• TRY IT
Retype word for word the lines of the data below, from the first to the one bearing "Lemma then_outcome p", with that one included.

• INFORMATION SUPPLIED
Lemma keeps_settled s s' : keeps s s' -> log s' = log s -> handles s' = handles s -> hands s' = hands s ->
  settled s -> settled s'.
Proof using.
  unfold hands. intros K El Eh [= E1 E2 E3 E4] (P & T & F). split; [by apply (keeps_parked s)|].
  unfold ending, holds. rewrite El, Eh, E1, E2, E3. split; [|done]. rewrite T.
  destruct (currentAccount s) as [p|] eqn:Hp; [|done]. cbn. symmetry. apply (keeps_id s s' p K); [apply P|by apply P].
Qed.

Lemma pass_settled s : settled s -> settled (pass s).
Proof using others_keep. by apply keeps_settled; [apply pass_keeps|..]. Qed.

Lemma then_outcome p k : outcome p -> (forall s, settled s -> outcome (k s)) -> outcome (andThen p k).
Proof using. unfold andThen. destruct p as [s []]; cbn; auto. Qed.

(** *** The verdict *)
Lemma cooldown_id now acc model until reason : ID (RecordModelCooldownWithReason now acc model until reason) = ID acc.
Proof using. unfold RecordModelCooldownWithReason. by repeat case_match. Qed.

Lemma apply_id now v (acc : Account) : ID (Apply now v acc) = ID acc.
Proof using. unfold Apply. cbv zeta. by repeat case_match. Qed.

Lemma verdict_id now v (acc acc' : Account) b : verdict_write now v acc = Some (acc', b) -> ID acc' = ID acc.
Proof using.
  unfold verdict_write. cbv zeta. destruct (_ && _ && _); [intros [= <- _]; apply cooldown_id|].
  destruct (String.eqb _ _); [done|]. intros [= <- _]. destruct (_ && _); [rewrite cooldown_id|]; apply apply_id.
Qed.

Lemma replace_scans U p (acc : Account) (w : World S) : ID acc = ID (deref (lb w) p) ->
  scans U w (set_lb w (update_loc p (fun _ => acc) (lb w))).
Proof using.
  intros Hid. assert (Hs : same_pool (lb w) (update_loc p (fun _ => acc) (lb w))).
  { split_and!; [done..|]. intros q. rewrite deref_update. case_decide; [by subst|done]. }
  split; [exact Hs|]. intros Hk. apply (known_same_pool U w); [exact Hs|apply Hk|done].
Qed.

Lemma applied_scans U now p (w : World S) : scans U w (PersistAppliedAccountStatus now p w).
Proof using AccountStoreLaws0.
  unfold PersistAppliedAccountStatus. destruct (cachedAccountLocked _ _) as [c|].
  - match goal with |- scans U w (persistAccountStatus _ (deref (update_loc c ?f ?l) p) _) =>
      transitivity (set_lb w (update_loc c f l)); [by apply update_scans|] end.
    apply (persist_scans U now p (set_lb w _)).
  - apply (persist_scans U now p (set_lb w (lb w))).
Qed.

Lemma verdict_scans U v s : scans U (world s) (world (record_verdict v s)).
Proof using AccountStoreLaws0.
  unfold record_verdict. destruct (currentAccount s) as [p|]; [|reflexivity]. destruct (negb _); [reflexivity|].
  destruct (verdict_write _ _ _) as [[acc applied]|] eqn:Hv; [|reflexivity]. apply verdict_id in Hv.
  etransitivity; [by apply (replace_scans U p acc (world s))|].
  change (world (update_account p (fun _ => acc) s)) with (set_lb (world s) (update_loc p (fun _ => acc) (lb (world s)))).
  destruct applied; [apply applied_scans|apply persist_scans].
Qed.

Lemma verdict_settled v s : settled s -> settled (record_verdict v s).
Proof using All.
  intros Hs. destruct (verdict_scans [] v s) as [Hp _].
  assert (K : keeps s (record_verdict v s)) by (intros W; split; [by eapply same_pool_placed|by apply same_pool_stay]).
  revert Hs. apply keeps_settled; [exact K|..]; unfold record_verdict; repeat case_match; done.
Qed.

• RESPONSE BOX
Lemma keeps_settled s s' : keeps s s' -> log s' = log s -> handles s' = handles s -> hands s' = hands s ->
  settled s -> settled s'.
Proof using.
  unfold hands. intros K El Eh [= E1 E2 E3 E4] (P & T & F). split; [by apply (keeps_parked s)|].
  unfold ending, holds. rewrite El, Eh, E1, E2, E3. split; [|done]. rewrite T.
  destruct (currentAccount s) as [p|] eqn:Hp; [|done]. cbn. symmetry. apply (keeps_id s s' p K); [apply P|by apply P].
Qed.

Lemma pass_settled s : settled s -> settled (pass s).
Proof using others_keep. by apply keeps_settled; [apply pass_keeps|..]. Qed.

Lemma then_outcome p k : outcome p -> (forall s, settled s -> outcome (k s)) -> outcome (andThen p k).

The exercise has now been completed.